Stored data -
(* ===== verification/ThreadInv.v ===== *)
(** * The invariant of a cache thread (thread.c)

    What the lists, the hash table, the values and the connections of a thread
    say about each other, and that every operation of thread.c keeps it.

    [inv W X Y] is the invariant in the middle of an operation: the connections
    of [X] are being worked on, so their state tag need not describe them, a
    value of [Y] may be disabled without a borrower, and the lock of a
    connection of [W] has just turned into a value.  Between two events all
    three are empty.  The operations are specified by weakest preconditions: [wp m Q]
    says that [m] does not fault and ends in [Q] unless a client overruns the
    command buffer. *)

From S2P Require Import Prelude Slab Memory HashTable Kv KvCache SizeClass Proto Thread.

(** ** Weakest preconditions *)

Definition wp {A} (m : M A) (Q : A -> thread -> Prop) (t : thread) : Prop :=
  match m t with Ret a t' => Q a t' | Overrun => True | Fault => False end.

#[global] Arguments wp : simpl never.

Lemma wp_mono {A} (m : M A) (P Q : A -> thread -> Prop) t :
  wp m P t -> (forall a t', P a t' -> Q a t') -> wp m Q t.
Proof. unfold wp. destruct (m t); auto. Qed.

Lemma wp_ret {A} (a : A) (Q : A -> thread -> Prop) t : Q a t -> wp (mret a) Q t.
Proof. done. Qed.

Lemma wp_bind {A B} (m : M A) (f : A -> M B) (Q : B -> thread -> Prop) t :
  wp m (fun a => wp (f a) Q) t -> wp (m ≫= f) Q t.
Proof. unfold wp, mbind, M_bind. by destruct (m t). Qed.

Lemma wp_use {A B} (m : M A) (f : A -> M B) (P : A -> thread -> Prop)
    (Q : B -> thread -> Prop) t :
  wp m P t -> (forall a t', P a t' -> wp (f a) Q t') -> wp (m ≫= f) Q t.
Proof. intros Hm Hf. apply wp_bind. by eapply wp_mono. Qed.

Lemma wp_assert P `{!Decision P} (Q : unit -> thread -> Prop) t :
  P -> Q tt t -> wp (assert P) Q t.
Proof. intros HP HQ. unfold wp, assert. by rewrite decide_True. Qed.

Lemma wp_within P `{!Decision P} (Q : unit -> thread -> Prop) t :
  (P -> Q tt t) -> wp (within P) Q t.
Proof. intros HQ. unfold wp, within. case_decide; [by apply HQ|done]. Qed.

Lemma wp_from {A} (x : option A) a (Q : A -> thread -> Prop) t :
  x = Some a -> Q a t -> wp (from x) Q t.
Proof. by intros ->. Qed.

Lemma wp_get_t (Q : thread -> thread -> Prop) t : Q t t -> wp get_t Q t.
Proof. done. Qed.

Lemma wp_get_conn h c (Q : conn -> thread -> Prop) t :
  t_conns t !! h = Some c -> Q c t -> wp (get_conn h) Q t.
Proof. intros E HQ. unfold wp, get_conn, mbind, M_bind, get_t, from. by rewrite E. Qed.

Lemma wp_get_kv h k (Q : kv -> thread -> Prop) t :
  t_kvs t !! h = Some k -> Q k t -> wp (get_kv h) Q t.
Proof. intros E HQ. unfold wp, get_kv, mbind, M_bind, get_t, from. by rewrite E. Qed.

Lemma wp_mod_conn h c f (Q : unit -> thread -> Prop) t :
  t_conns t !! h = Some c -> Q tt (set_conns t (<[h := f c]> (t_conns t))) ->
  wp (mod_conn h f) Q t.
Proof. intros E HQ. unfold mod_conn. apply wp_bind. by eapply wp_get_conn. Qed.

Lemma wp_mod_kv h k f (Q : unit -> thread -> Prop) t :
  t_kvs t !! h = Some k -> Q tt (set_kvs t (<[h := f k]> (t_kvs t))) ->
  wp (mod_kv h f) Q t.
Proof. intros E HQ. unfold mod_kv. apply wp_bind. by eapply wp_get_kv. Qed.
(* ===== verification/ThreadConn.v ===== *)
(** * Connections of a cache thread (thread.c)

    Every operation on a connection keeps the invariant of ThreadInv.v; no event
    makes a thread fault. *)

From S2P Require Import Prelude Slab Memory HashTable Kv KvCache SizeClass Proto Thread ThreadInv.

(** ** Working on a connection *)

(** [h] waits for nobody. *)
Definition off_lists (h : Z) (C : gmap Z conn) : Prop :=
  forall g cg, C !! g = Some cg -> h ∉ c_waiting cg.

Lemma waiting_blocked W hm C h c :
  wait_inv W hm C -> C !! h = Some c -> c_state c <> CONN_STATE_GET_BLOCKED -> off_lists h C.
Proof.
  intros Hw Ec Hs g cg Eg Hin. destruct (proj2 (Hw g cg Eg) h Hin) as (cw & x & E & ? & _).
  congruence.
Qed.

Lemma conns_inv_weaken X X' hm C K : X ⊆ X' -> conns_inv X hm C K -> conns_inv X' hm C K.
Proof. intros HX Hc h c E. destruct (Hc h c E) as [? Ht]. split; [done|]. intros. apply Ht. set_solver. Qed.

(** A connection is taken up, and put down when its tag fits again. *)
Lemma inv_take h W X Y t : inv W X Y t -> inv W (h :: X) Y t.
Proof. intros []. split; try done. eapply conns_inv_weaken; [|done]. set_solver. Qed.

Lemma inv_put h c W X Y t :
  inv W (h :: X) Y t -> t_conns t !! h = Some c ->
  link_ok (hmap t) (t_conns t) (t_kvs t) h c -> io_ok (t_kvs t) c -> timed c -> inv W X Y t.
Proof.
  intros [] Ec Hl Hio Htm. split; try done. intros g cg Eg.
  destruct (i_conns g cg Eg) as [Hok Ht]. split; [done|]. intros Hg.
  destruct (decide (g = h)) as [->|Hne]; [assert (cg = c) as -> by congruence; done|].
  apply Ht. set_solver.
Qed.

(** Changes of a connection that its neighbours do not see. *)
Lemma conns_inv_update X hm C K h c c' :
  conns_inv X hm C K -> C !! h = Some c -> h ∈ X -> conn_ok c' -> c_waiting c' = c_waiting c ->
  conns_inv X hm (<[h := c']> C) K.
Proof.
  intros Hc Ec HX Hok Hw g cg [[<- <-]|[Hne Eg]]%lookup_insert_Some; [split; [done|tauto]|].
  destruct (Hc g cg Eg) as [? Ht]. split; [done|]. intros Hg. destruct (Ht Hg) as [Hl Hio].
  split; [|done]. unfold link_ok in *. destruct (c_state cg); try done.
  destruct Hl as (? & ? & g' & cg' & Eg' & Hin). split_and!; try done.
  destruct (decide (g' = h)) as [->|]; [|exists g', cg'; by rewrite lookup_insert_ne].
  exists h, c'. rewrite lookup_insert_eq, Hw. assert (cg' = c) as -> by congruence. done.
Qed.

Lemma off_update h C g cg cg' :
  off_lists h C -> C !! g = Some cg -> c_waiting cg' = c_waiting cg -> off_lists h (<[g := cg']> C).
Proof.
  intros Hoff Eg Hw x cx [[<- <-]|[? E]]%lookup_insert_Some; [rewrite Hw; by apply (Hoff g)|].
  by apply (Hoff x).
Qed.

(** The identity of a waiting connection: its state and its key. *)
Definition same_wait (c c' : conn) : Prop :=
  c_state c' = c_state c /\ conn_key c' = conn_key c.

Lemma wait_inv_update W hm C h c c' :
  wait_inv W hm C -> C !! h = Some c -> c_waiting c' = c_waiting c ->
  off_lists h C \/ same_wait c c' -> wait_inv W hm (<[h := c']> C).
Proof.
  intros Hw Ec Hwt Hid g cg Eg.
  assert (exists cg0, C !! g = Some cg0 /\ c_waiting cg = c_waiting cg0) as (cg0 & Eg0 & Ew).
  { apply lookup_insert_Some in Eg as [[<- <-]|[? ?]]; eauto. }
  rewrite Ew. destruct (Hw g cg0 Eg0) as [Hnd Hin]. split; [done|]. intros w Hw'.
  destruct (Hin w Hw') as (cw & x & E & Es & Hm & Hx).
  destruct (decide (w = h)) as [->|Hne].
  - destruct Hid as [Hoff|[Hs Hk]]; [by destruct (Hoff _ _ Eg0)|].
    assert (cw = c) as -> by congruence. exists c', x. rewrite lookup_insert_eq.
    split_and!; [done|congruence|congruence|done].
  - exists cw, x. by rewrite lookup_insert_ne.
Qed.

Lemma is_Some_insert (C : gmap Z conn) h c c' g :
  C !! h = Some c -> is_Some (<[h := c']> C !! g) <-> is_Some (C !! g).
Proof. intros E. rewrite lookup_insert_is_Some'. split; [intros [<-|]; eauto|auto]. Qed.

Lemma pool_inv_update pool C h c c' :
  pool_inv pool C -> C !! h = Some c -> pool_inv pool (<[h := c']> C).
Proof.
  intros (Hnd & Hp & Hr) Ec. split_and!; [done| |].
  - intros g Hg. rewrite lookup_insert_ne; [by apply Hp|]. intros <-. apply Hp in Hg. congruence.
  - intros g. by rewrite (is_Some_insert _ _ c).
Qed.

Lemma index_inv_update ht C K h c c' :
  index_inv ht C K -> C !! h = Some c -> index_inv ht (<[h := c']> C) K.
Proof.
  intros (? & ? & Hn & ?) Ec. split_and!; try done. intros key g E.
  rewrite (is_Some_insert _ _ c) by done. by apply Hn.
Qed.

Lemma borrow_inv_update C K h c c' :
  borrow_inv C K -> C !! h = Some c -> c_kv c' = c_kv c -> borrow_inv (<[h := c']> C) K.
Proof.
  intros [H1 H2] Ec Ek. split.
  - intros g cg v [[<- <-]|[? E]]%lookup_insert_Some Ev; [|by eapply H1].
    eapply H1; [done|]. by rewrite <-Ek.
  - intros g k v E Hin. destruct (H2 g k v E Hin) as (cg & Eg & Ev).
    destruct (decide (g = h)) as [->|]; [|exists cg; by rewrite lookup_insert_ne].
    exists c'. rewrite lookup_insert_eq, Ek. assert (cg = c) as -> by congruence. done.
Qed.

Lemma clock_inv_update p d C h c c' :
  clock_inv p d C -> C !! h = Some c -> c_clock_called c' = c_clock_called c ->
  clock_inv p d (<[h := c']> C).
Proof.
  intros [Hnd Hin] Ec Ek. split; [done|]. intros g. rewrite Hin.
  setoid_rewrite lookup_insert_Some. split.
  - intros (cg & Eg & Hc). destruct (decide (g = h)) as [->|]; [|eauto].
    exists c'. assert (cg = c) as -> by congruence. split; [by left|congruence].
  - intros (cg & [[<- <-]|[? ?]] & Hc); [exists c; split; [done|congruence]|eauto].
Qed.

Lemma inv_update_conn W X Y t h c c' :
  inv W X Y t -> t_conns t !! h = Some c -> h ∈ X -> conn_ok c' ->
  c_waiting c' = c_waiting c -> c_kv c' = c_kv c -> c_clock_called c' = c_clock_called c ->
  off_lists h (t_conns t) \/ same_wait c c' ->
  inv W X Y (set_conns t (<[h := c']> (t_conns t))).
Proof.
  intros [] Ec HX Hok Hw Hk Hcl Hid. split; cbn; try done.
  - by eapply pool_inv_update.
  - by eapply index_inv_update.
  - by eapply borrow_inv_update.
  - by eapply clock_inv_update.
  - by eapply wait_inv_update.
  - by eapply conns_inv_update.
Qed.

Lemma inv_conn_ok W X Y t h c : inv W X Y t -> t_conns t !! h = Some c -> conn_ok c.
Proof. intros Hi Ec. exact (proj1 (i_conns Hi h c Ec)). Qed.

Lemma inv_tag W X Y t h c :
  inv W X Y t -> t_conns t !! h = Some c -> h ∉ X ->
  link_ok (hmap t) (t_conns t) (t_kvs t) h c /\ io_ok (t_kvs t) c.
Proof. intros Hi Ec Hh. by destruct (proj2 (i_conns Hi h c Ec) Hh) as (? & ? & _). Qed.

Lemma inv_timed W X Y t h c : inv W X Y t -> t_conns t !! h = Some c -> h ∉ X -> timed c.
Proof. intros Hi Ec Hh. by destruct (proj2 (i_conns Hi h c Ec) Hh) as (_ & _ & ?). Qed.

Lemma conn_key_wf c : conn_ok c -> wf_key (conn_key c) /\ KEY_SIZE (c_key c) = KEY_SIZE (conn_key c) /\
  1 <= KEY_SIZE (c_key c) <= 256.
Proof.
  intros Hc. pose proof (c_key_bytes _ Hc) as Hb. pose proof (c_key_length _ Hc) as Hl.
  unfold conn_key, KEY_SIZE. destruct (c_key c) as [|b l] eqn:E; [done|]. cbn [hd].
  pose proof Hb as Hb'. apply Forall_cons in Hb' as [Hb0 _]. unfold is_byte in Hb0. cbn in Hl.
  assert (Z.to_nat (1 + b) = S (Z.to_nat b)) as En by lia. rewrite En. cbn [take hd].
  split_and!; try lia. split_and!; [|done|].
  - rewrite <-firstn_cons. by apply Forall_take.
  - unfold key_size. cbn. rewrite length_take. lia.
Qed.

Problem details -
Output, exactly and in full, the lines from the start of the entries above through the line that contains "#[global] Arguments wp : simpl never.".

Result for this exercise -
(* ===== verification/ThreadInv.v ===== *)
(** * The invariant of a cache thread (thread.c)

    What the lists, the hash table, the values and the connections of a thread
    say about each other, and that every operation of thread.c keeps it.

    [inv W X Y] is the invariant in the middle of an operation: the connections
    of [X] are being worked on, so their state tag need not describe them, a
    value of [Y] may be disabled without a borrower, and the lock of a
    connection of [W] has just turned into a value.  Between two events all
    three are empty.  The operations are specified by weakest preconditions: [wp m Q]
    says that [m] does not fault and ends in [Q] unless a client overruns the
    command buffer. *)

From S2P Require Import Prelude Slab Memory HashTable Kv KvCache SizeClass Proto Thread.

(** ** Weakest preconditions *)

Definition wp {A} (m : M A) (Q : A -> thread -> Prop) (t : thread) : Prop :=
  match m t with Ret a t' => Q a t' | Overrun => True | Fault => False end.

#[global] Arguments wp : simpl never.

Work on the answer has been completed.